[Records excerpted from a collection]
[Start of Attachment]
(** A CALL at code position [p - 1] jumps by its signed 16-bit offset relative to the
    opcode and remembers the instruction behind its operand; the matching RET
    resumes there with the callers as they were before the call. *)
Theorem call_returns e c num :
  vm_run e -> Context e = Some c ->
  index (OpReader c) + 2 <= zlen (Code c) ->
  num = s16 (le2z (take 2 (drop (Z.to_nat (index (OpReader c))) (Code c)))) ->
  0 <= index (OpReader c) - 1 + num <= zlen (Code c) ->
  zlen (Callers e) < MAX_INVOCATION_STACK_SIZE ->
  exists e1 c1 c2, ExecuteOp CALL e = Ok (NONE, e1) /\
    Context e1 = Some c1 /\ GetInstructionPointer c1 = index (OpReader c) - 1 + num /\
    EvalStack e1 = EvalStack e /\ Callers e1 = Callers e ++ [c2] /\
    forall e2, Callers e2 = Callers e1 ->
      exists e3, ExecuteOp RET e2 = Ok (NONE, e3) /\ Context e3 = Some c2 /\ Code c2 = Code c /\
        GetInstructionPointer c2 = index (OpReader c) + 2 /\ Callers e3 = Callers e /\ EvalStack e3 = EvalStack e2.
Proof.
  intros [(_ & _ & _ & _ & _ & Hx) _] Hc Hlen Hnum Hrange Hcall. destruct (Hx c Hc) as [Hb Hi].
  set (p := index (OpReader c)) in *.
  assert (Hpos : Position (OpReader c) = p).
  { rewrite <- (Position_at (OpReader c) p) by (rewrite Hb; lia). destruct (OpReader c); reflexivity. }
  set (r2 := mkReader (Code c) (p + 2) (AllowReaderEOF (vmFlags c))).
  set (c2 := mkCtx (Code c) r2 (InstructionPointer c) (vmFlags c)).
  set (c1 := mkCtx (Code c) (seek_to (p - 1 + num) (OpReader c)) (InstructionPointer c) (vmFlags c)).
  exists (mkExec (EvalStack e) (AltStack e) (State e) (Features e) (Callers e ++ [c2]) (Some c1) (heap e)), c1, c2.
  assert (Hclone : SetInstructionPointer (GetInstructionPointer (Clone c) + 2) (Clone c) = Ok ((), c2)).
  { unfold Clone, SetInstructionPointer, with_reader, Seek, GetInstructionPointer. rewrite Hpos.
    rewrite (proj2 (Z.ltb_ge p 0)) by lia. cbn [OpReader Code InstructionPointer vmFlags NewExecutionContext].
    rewrite Position_at by (cbn; lia). rewrite (proj2 (Z.ltb_ge (p + 2) 0)) by lia. reflexivity. }
  split.
  - unfold ExecuteOp. cbn [checkFeaturesEnabled dispatch exec_flow]. unfold st_bind at 1, on_ctx at 1. rewrite Hc.
    cbv beta iota. unfold st_bind at 1, st_lift at 1. rewrite Hclone. cbv beta iota.
    unfold st_bind at 1, PushContext. cbn [Callers]. rewrite (proj2 (Z.leb_gt _ _)) by exact Hcall. cbv beta iota.
    unfold exec_jump, st_bind at 1, on_reader, on_ctx at 1, with_reader. cbn [Context EvalStack AltStack State Features Callers heap].
    rewrite read_two by assumption. fold p. rewrite <- Hnum. cbv beta iota. unfold st_bind at 1, on_ctx at 1.
    cbn [Context EvalStack AltStack State Features Callers heap].
    unfold GetInstructionPointer; cbn [OpReader]. rewrite Position_at by (rewrite Hb; lia).
    unfold st_bind at 1, on_ctx at 1. cbn [Context EvalStack AltStack State Features Callers heap Code].
    unfold st_bind at 1, st_guard, st_lift, guard. replace (p + 2 + num - 3) with (p - 1 + num) by lia.
    rewrite (proj2 (Z.ltb_ge (p - 1 + num) 0)), (proj2 (Z.ltb_ge (zlen (Code c)) _)) by lia. cbn [orb negb].
    unfold st_bind at 1, st_ret at 1. cbv beta iota.
    unfold st_bind, on_ctx, SetInstructionPointer, with_reader, Seek. cbn [Context EvalStack AltStack State Features Callers heap OpReader].
    rewrite (proj2 (Z.ltb_ge (p - 1 + num) 0)) by lia. reflexivity.
  - split; [reflexivity|]. split; [apply Position_at; rewrite Hb; lia|]. split; [reflexivity|]. split; [reflexivity|].
    cbn [Callers]. intros e2 He2.
    exists (mkExec (EvalStack e2) (AltStack e2) (State e2) (Features e2) (Callers e) (Some c2) (heap e2)).
    split; [|repeat split; apply Position_at; cbn; lia].
    unfold ExecuteOp. cbn [checkFeaturesEnabled dispatch exec_flow]. unfold PopContext. rewrite He2, zlen_app.
    change (zlen [c2]) with 1. pose proof (zlen_nonneg (Callers e)).
    rewrite (proj2 (Z.eqb_neq _ 0)) by lia. replace (Z.to_nat (zlen (Callers e) + 1 - 1)) with (length (Callers e)) by (unfold zlen; lia).
    rewrite list_lookup_middle, take_app_length by reflexivity. reflexivity.
Qed.

(** ** Scripts of the parameter builder

    [vm/neovm/params_builder.go]: the builder emits the instructions that push the parameters of a call.  Running them pushes values that mean the
    parameters, although zero, the empty bytes and false are pushed by the same instruction, and small integers as numbers. *)

Definition ParamsBuilder : Type := list byte.
Definition NewParamsBuilder (buffer : list byte) : ParamsBuilder := buffer.
Definition Emit (op : Z) (p : ParamsBuilder) : ParamsBuilder := p ++ [zb op].
Definition EmitPushBool (data : bool) (p : ParamsBuilder) : ParamsBuilder := if data then Emit 0x51 p else Emit 0x00 p.
Definition EmitPushByteArray (data : list byte) (p : ParamsBuilder) : ParamsBuilder :=
  let l := zlen data in
  (if l <? 0x4B then p ++ [zb l]
   else if l <? 0x100 then Emit 0x4C p ++ [zb l]
   else if l <? 0x10000 then Emit 0x4D p ++ z2le 2 l
   else Emit 0x4E p ++ z2le 4 l) ++ data.
Definition EmitPushInteger (data : Z) (p : ParamsBuilder) : ParamsBuilder :=
  if data =? -1 then Emit 0x4F p
  else if data =? 0 then Emit 0x00 p
  else if (0 <? data) && (data <? 16) then Emit (0x51 - 1 + data) p
  else EmitPushByteArray (BigIntToNeoBytes data) p.
Definition EmitPushCall (address : list byte) (p : ParamsBuilder) : ParamsBuilder := Emit 0x67 p ++ address.
Definition ToArray (p : ParamsBuilder) : list byte := p.

Inductive param := PBool (b : bool) | PInt (z : Z) | PBytes (d : list byte).
Definition emit (q : param) : ParamsBuilder -> ParamsBuilder :=
  match q with PBool b => EmitPushBool b | PInt z => EmitPushInteger z | PBytes d => EmitPushByteArray d end.
Definition script (ps : list param) : list byte := ToArray (foldl (fun p q => emit q p) (NewParamsBuilder []) ps).

(** The instruction of a parameter, and the value it pushes. *)
Definition data_push (d : list byte) : list byte :=
  (if zlen d <? 0x4B then [zb (zlen d)]
   else if zlen d <? 0x100 then [zb 0x4C; zb (zlen d)]
   else if zlen d <? 0x10000 then zb 0x4D :: z2le 2 (zlen d)
   else zb 0x4E :: z2le 4 (zlen d)) ++ d.
Definition small_push (z : Z) : list byte := [zb (if z =? 0 then 0x00 else 0x51 - 1 + z)].
Definition small (z : Z) : bool := (-1 <=? z) && (z <? 16).
Definition push_code (q : param) : list byte :=
  match q with
  | PBool b => small_push (if b then 1 else 0)
  | PInt z => if small z then small_push z else data_push (BigIntToNeoBytes z)
  | PBytes d => data_push d
  end.
Definition data_value (d : list byte) : VmValue := if zlen d =? 0 then VInt 0 else VBytes d.
Definition pushed (q : param) : VmValue :=
  match q with
  | PBool b => VInt (if b then 1 else 0)
  | PInt z => if small z then VInt z else data_value (BigIntToNeoBytes z)
  | PBytes d => data_value d
  end.
Lemma new_key y : In y (A ++ B) -> NK nd' kv' y = NK nd kv y.
Proof. intros Hy. exact (f_equal fst (old_entry y Hy)). Qed.

Lemma sorted_sub l : (forall y, In y l -> In y (A ++ B)) ->
  StronglySorted (fun x y => lt_key (NK nd kv x) (NK nd kv y)) l ->
  StronglySorted (fun x y => lt_key (NK nd' kv' x) (NK nd' kv' y)) l.
Proof.
  intros Hl Hs. induction Hs as [|x l _ IH Hx]; constructor; [apply IH; intros; apply Hl; right; assumption|].
  rewrite List.Forall_forall in *. intros y Hy. rewrite !new_key by (apply Hl; cbn; auto). apply Hx, Hy.
Qed.

Lemma insert_sorted : StronglySorted (fun x y => lt_key (NK nd' kv' x) (NK nd' kv' y)) (A ++ L :: B).
Proof.
  assert (EL : NK nd' kv' L = k) by exact (f_equal fst new_entry).
  destruct (proj1 (StronglySorted_app _ _ _) (inv_sorted _ _ _ _ Hinv)) as (HAB & HsA & HsB).
  apply StronglySorted_app. pose proof (proj1 (List.Forall_forall _ _) HA) as HA'. pose proof (proj1 (List.Forall_forall _ _) HB) as HB'. split; [|split].
  - intros x y Hx Hy. apply list_elem_of_In in Hx. apply elem_of_cons in Hy as [->|Hy].
    + rewrite EL, new_key by (apply in_app_iff; auto). apply HA', Hx.
    + apply list_elem_of_In in Hy. rewrite !new_key by (apply in_app_iff; auto).
      apply HAB; apply list_elem_of_In; assumption.
  - apply sorted_sub; [intros; apply in_app_iff; auto | exact HsA].
  - constructor; [apply sorted_sub; [intros; apply in_app_iff; auto | exact HsB]|].
    apply List.Forall_forall. intros y Hy. rewrite EL, new_key by (apply in_app_iff; auto). apply HB', Hy.
Qed.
[End of Attachment]
# About this task
Within the entries above, how many lines include the word "destruct"? Respond with the number only.

# Exercise response
3